Sperm cells from three different bulls were harvested from the epididymal fluid by centrifugation with a Ficoll gradient. Cells were lysed using lysis buffer: 50 mM Hepes, 100 mM NaCl, 1 mM ethylenediaminetetraacetic acid, 10% glycerol, 0.5% NP40, aprotinin (5 μg/ml), leupeptin (5 μg/ml), phenylmethane sulfonyl fluoride (1 mM), and Na₃VO₄ (1 mM). Protein levels of whole cell lysate were measured using a bicinchoninic acid protein assay (Thermo Scientific), and equal amounts of protein were resolved in a 4%–12% SDS-PAGE under reducing conditions (50 mM dithiothreitol [DTT] and 3% SDS), followed by transferring to polyvinylidene difluoride (PVDF) membranes (Merck Millipore) and blocking with PBS containing 0.1% Tween-20 and 5% BSA (PBST). Membranes were blotted with 1:1000 dilution of the a-BBD126 to a final concentration of 1 μg/ml solution in PBST overnight at 4°C. An anti-mouse IgG labeled with IRDye 680RD (1 mg/ml) secondary antibody was used to detect bound antibody in a 1:10 000 dilution in PBST. The membrane was analyzed using the infrared Odyssey imager (LI-COR).

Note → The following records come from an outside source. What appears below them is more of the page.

(* ===== verification/Fd.v ===== *)
(** * File descriptors: src/filesystem/fd/fd.c and src/syscalls/fs/fs.c

    A process's table maps descriptors to [fd_t] objects, each naming a slot of
    the global table of open files. The tables, the descriptors and the files
    are objects of the kernel heap: this file is proved against [ObjectHeap],
    which Heap.v implements. [open_file] is the abstraction: the open
    file behind each descriptor of each process; [fd_inv] the invariant under
    which the operations refine its update. *)
From S2P Require Import Prelude CMem Fb Term Vfs Heap.

Definition BASE_FILE_LIST_SIZE : Z := 32.
Definition BASE_FD_LIST_SIZE : Z := 16.
Definition sizeof_file : Z := 24.
Definition sizeof_fd : Z := 4.

(** The fields of process_t that fd.c uses. *)
Record proc_fds := mk_proc {
  fds_ptr : Z;
  fds : list Z;                 (* fd_t pointers, 0 for NULL *)
  fd_capacity : Z;
}.

Record fd_state {H : Type} := mk_fd {
  fd_heap : H;
  fd_io : kio;
  files : gmap Z file;          (* file_t objects *)
  fd_objs : gmap Z Z;           (* fd_t objects: of_idx *)
  gft_ptr : Z;
  global_file_table : list Z;   (* file_t pointers, 0 for NULL *)
  global_file_capacity : Z;
  procs : gmap Z proc_fds;
}.
Arguments fd_state : clear implicits.

Section fd.
Context `{OH : ObjectHeap H} `{Uart} `{Abi}.
Abbreviation S := (fd_state H).

Definition on_heap {A} : M H A → M S A :=
  zoom fd_heap (λ h s, mk_fd H h (fd_io s) (files s) (fd_objs s) (gft_ptr s) (global_file_table s)
                         (global_file_capacity s) (procs s)).
Definition on_io {A} : M kio A → M S A :=
  zoom fd_io (λ io s, mk_fd H (fd_heap s) io (files s) (fd_objs s) (gft_ptr s) (global_file_table s)
                        (global_file_capacity s) (procs s)).
Definition set_files (fs : gmap Z file) (s : S) : S :=
  mk_fd H (fd_heap s) (fd_io s) fs (fd_objs s) (gft_ptr s) (global_file_table s) (global_file_capacity s) (procs s).
Definition set_fd_objs (os : gmap Z Z) (s : S) : S :=
  mk_fd H (fd_heap s) (fd_io s) (files s) os (gft_ptr s) (global_file_table s) (global_file_capacity s) (procs s).
Definition set_gft (p : Z) (t : list Z) (c : Z) (s : S) : S :=
  mk_fd H (fd_heap s) (fd_io s) (files s) (fd_objs s) p t c (procs s).
Definition set_procs (ps : gmap Z proc_fds) (s : S) : S :=
  mk_fd H (fd_heap s) (fd_io s) (files s) (fd_objs s) (gft_ptr s) (global_file_table s) (global_file_capacity s) ps.

Definition get_file (p : Z) : M S file := λ s,
  match files s !! p with Some f => Done (f, s) | None => Undef "not a live file_t" end.
Definition put_file (p : Z) (f : file) : M S unit := modify (λ s, set_files (<[p := f]> (files s)) s).
Definition get_fd (p : Z) : M S Z := λ s,
  match fd_objs s !! p with Some i => Done (i, s) | None => Undef "not a live fd_t" end.
Definition get_proc (pid : Z) : M S proc_fds := λ s,
  match procs s !! pid with Some p => Done (p, s) | None => Undef "not a live process_t" end.
Definition put_proc (pid : Z) (p : proc_fds) : M S unit := modify (λ s, set_procs (<[pid := p]> (procs s)) s).

(** kfree of a file_t and of an fd_t *)
Definition free_file (p : Z) : M S unit :=
  _ ← on_heap (oh_free p); modify (λ s, set_files (delete p (files s)) s).
Definition free_fd (p : Z) : M S unit :=
  _ ← on_heap (oh_free p); modify (λ s, set_fd_objs (delete p (fd_objs s)) s).
Lemma on_io_inv {A} (m : M kio A) s x s' : on_io m s = Done (x, s') → ∃ io', m (fd_io s) = Done (x, io').
Proof. unfold on_io. intros (io' & Hm & _)%zoom_inv. by exists io'. Qed.

(** Opening completes only if vfs_open does. *)
Lemma open_stops pid pr path flags s k r s' : fd_inv s k (open_requests s pr) → run_op pid (FOpen path flags) s = Done (r, s') →
  ¬ (∀ x, vfs_open path flags (fd_io s) ≠ Done x).
Proof.
  intros Hinv Hrun Hstop.
  destruct (oh_alloc_ok _ _ _ _ (fi_live _ _ _ Hinv) ltac:(unfold sizeof_file; lia)) as (p & h1 & Ha & Hp0 & _).
  unfold run_op, do_sys_open, process_fd_open, of_open in Hrun.
  apply bind_inv in Hrun as (r1 & s1 & Hrun & _). apply bind_inv in Hrun as (r2 & s2 & Hrun & _).
  rewrite (bind_Done _ _ _ _ _ (on_heap_Done _ s _ _ Ha)), (proj2 (Z.eqb_neq p 0) Hp0) in Hrun.
  apply bind_inv in Hrun as (r3 & s3 & Hio & _). apply on_io_inv in Hio as (io' & Hr). by apply (Hstop _ Hr).
Qed.
(* ===== verification/Streams.v ===== *)
(** * The first files of a new process

    process_fd_init and process_fd_base of fd.c on tables that have room: a new process gets
    the three standard streams as its descriptors 0, 1 and 2, and its next open is 3. *)
From S2P Require Import Prelude CMem Phys Heap Fb Term Vfs Fd Files.

(** What one open may ask of the heap, while the tables have their first sizes, and what a new
    process asks for with [n] more opens. *)
Definition open_needs : list Z := [sizeof_file; 2 * BASE_FILE_LIST_SIZE * 8; sizeof_fd; 2 * BASE_FD_LIST_SIZE * 8].
Fixpoint needs (n : nat) (ns : list Z) : list Z :=
  match n with O => ns | S n => open_needs ++ needs n ns end.

Section streams.
Context `{OHL : ObjectHeapLaws H} `{UA : Uart} `{AB : Abi}.
Abbreviation D := (fd_state H).
Implicit Types (s : D).

(** Process [pid] has exactly the descriptors below [n] open, and the table of open files is
    free from [g] on. *)
Record few s (pid : Z) (g n : nat) : Prop := {
  few_gc : global_file_capacity s = BASE_FILE_LIST_SIZE;
  few_gt : ∀ j, (g ≤ j)%nat → tget (global_file_table s) j = 0;
  few_proc : ∃ pr, procs s !! pid = Some pr ∧ fd_capacity pr = BASE_FD_LIST_SIZE
    ∧ (∀ j, (n ≤ j)%nat → tget (fds pr) j = 0) ∧ (∀ j, (j < n)%nat → tget (fds pr) j ≠ 0);
}.

Lemma free_slot_below c t g : Z.of_nat (length t) = c → (g < length t)%nat → tget t g = 0 →
  ∃ i, free_slot c t = Some i ∧ (i ≤ g)%nat ∧ (i < length t)%nat ∧ tget t i = 0.
Proof.
  intros Hc Hg H0. pose proof (free_slot_spec c t Hc) as Hs. destruct (free_slot c t) as [i|]; [|by destruct (Hs g Hg)].
  destruct Hs as (Hi & Hi0 & Hlow). exists i. split; [done|]. split; [|done].
  destruct (decide (g < i)%nat) as [Hlt|]; [by destruct (Hlow g Hlt)|lia].
Qed.
Lemma tget_insert_above t i p g : (i < length t)%nat → (i ≤ g)%nat → (∀ j, (g ≤ j)%nat → tget t j = 0) →
  ∀ j, (S g ≤ j)%nat → tget (<[i := p]> t) j = 0.
Proof. intros Hi Hg Ht j Hj. rewrite tget_insert, decide_False by (done || lia). apply Ht. lia. Qed.

Lemma vfs_open_found path flags v (io : kio) : is_Some (root_mount (io_fs io)) → vfs_find_vnode path (io_fs io) = Done (Some v) →
  Z.land flags O_TRUNC = 0 → vfs_open path flags io = Done (Some (mk_file v 0 0 flags), io).
Proof. intros [m Hm] Hv Hf. unfold vfs_open. rewrite Hm, Hv. cbn. by rewrite Hf. Qed.

Lemma open_next s k ns pid g n path flags v : fd_inv s k (open_needs ++ ns) → few s pid g n → (g < 32)%nat → (n < 16)%nat →
  vfs_open path flags (fd_io s) = Done (Some (mk_file v 0 0 flags), fd_io s) →
  ∃ s' k', process_fd_open pid path flags s = Done (Z.of_nat n, s') ∧ fd_inv s' k' ns ∧ fd_io s' = fd_io s
    ∧ few s' pid (S g) (S n)
    ∧ ∀ pid' j, open_file s' pid' j = fset (open_file s) pid n (Some (mk_file v 0 1 flags)) pid' j.
Proof.
  intros Hinv [Hgc Hgt (pr & Hpr & Hcap & Hz & Hnz)] Hg Hn Hopen.
  destruct (fi_gft _ _ _ Hinv) as (Hgl & _ & _). destruct (fi_proc _ _ _ Hinv pid pr Hpr) as (Hpl & _ & _).
  unfold BASE_FILE_LIST_SIZE, BASE_FD_LIST_SIZE in Hgc, Hcap.
  destruct (free_slot_below _ _ g Hgl ltac:(lia) (Hgt g ltac:(lia))) as (gi & Hgi & Hgig & Hgil & _).
  destruct (free_slot_below _ _ n Hpl ltac:(lia) (Hz n ltac:(lia))) as (pi & Hpi & Hpin & Hpil & Hpi0).
  assert (pi = n) as -> by (destruct (decide (pi < n)%nat) as [Hlt|]; [by destruct (Hnz pi Hlt)|lia]).
  destruct (process_fd_open_ok s k ns pid pr path flags (mk_file v 0 0 flags) (fd_io s)) as (s' & k' & i & Hr & Hinv' & Hio & Hi0 & Hlow & Hop & Hroom);
    [by rewrite Hgc, Hcap|done|lia|lia|done|done|].
  assert (i = n) as -> by (destruct (lt_eq_lt_dec i n) as [[Hlt| ->]|Hlt]; [by destruct (Hnz i Hlt)|done|by destruct (Hlow n Hlt (Hz n ltac:(lia)))]).
  exists s', k'. split; [done|]. split; [done|]. split; [done|]. split; [|exact Hop].
  destruct (Hroom gi n Hgi Hpi) as (p & q & Hq & Egt & Egc & Ep). split.
  - by rewrite Egc.
  - rewrite Egt. by apply tget_insert_above.
  - rewrite Ep. eexists. split; [apply lookup_insert_eq|]. split; [done|]. cbn [fds]. split; [by apply tget_insert_above|].
    intros j Hj. rewrite tget_insert by done. case_decide; [done|]. apply Hnz. lia.
Qed.

Definition with_new_proc (pid p : Z) (h : H) s : D :=
  set_procs (<[pid := mk_proc p (null_table BASE_FD_LIST_SIZE) BASE_FD_LIST_SIZE]> (procs s)) (with_heap h s).
Lemma few_new s pid p h g : global_file_capacity s = BASE_FILE_LIST_SIZE →
  (∀ j, (g ≤ j)%nat → tget (global_file_table s) j = 0) → few (with_new_proc pid p h s) pid g 0.
Proof.
  intros Hc Hg. split; [exact Hc|exact Hg|]. eexists. split; [apply lookup_insert_eq|]. split; [done|].
  split; [intros j _; apply tget_nulls|lia].
Qed.

(** The standard streams of the devices [vi], [vo] and [ve]. *)
Record streams_at (io : kio) (vi vo ve : vptr) : Prop := {
  sa_root : is_Some (root_mount (io_fs io));
  sa_in : vfs_find_vnode "/dev/stdin" (io_fs io) = Done (Some vi);
  sa_out : vfs_find_vnode "/dev/stdout" (io_fs io) = Done (Some vo);
  sa_err : vfs_find_vnode "/dev/stderr" (io_fs io) = Done (Some ve);
}.

Lemma process_fd_base_ok s k ns pid g vi vo ve : fd_inv s k (needs 3 ns) → few s pid g 0 → (g + 3 ≤ 32)%nat →
  streams_at (fd_io s) vi vo ve →
  ∃ s' k', process_fd_base pid s = Done (0, s') ∧ fd_inv s' k' ns ∧ fd_io s' = fd_io s ∧ few s' pid (3 + g) 3
    ∧ ∀ pid' j, open_file s' pid' j = fset (fset (fset (open_file s) pid 0 (Some (mk_file vi 0 1 O_RDONLY)))
        pid 1 (Some (mk_file vo 0 1 O_WRONLY))) pid 2 (Some (mk_file ve 0 1 O_WRONLY)) pid' j.
Proof.
  intros Hinv Hfew Hg [Hm Hi Ho He].
  destruct (open_next s k (needs 2 ns) pid g 0 "/dev/stdin" O_RDONLY vi Hinv Hfew) as (a & ka & Ea & Ia & Fa & Wa & Oa);
    [lia|lia|by apply vfs_open_found|].
  destruct (open_next a ka (needs 1 ns) pid (S g) 1 "/dev/stdout" O_WRONLY vo Ia Wa) as (b & kb & Eb & Ib & Fb & Wb & Ob);
    [lia|lia|rewrite Fa; by apply vfs_open_found|].
  destruct (open_next b kb ns pid (S (S g)) 2 "/dev/stderr" O_WRONLY ve Ib Wb) as (c & kc & Ec & Ic & Fc & Wc & Oc);
    [lia|lia|rewrite Fb, Fa; by apply vfs_open_found|].
  exists c, kc. split; [|split; [done|split; [congruence|split; [done|]]]].
  - unfold process_fd_base. rewrite (bind_Done _ _ _ _ _ Ea). cbv beta. change (Z.of_nat 0 <? 0) with false. cbv iota.
    rewrite (bind_Done _ _ _ _ _ Eb). cbv beta. change (Z.of_nat 1 <? 0) with false. cbv iota. by rewrite (bind_Done _ _ _ _ _ Ec).
  - intros pid' j. rewrite Oc. unfold fset. rewrite Ob. unfold fset. by rewrite Oa.
Qed.

(** A new process starts with three open files, the standard streams, as descriptors 0, 1 and 2:
    process_fd_init and process_fd_base succeed on tables with room, the next descriptor of the
    process is 3, and no other process sees a difference. *)
Theorem new_process_streams s k ns pid g vi vo ve : fd_inv s k (BASE_FD_LIST_SIZE * 8 :: needs 3 ns) → procs s !! pid = None →
  global_file_capacity s = BASE_FILE_LIST_SIZE → (∀ j, (g ≤ j)%nat → tget (global_file_table s) j = 0) → (g + 3 ≤ 32)%nat →
  streams_at (fd_io s) vi vo ve →
  ∃ s' k', (ok ← process_fd_init pid; r ← process_fd_base pid; mret (ok, r)) s = Done ((true, 0), s')
    ∧ fd_inv s' k' ns ∧ fd_io s' = fd_io s ∧ few s' pid (3 + g) 3
    ∧ open_file s' pid 0 = Some (mk_file vi 0 1 O_RDONLY)
    ∧ open_file s' pid 1 = Some (mk_file vo 0 1 O_WRONLY)
    ∧ open_file s' pid 2 = Some (mk_file ve 0 1 O_WRONLY)
    ∧ ∀ pid' j, pid' ≠ pid → open_file s' pid' j = open_file s pid' j.
Proof.
  intros Hinv Hnew Hc Hg Hg3 Hst. destruct (process_fd_init_ok pid s k _ Hinv Hnew) as (p & h & k1 & Ei & Hinv1).
  destruct (process_fd_base_ok (with_new_proc pid p h s) k1 ns pid g vi vo ve Hinv1 (few_new s pid p h g Hc Hg) Hg3 Hst)
    as (s' & k' & Eb & Hinv' & Hio & Hfew & Hop).
  exists s', k'. split; [by rewrite (bind_Done _ _ _ _ _ Ei), (bind_Done _ _ _ _ _ Eb)|]. split; [done|].
  split; [exact Hio|]. split; [done|]. repeat split; try (rewrite Hop; unfold fset; repeat case_decide; (done || naive_solver)).
  intros pid' j Hne. rewrite Hop. unfold fset. repeat case_decide; [naive_solver..|]. unfold open_file. cbn [procs with_new_proc set_procs].
  by rewrite lookup_insert_ne.
Qed.
End streams.
(** What is left of an area [v] when a range is taken out of it: two areas, or one. *)
Lemma covered_two (p t : Z) (v v' w : vm_area) addr len a : a_start v' = a_start v → a_end v' = addr →
  a_start w = addr + len → a_end w = a_end v → a_start v ≤ addr → 0 < len → addr + len ≤ a_end v →
  covered [(p, v'); (t, w)] a ↔ covers a v ∧ ¬ addr ≤ a < addr + len.
Proof.
  intros Es Ee Fs Fe ? ? ?. unfold covered, covers. setoid_rewrite elem_of_cons. setoid_rewrite elem_of_cons. split.
  - intros (x & [->|[->|[]%elem_of_nil]] & ?); simpl in *; lia.
  - intros [? ?]. destruct (decide (a < addr)); [exists (p, v')|exists (t, w)]; simpl; split; auto; lia.
Qed.
Lemma covered_one (p : Z) (v v' : vm_area) addr len a : a_start v ≤ addr → 0 < len → addr + len ≤ a_end v →
  (addr = a_start v ∧ a_start v' = addr + len ∧ a_end v' = a_end v
   ∨ addr + len = a_end v ∧ a_start v' = a_start v ∧ a_end v' = addr) →
  covered [(p, v')] a ↔ covers a v ∧ ¬ addr ≤ a < addr + len.
Proof.
  intros ? ? ? Hv. unfold covered, covers. setoid_rewrite elem_of_cons. split.
  - intros (x & [->|[]%elem_of_nil] & ?). simpl in *. lia.
  - intros [? ?]. exists (p, v'). split; [auto|]. simpl. lia.
Qed.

To validate the antibody specificity, 30 μg of total protein from cell lysate and media samples of HEK293 cells transfected with pcDNA3.1-Thio-126 BBD126 or pcDNA3.1-LacZ vectors using GeneJuice Transfection Reagent (Millipore) following the manufacturer's recommended protocol were loaded onto 4%–12% SDS-PAGE gels. After transfer into a PVDF membrane, it was blotted using 1:1000 dilution of the a-BBD126 to a final concentration of 1 μg/ml solution in PBST overnight at 4°C. The membrane was then processed as previously described.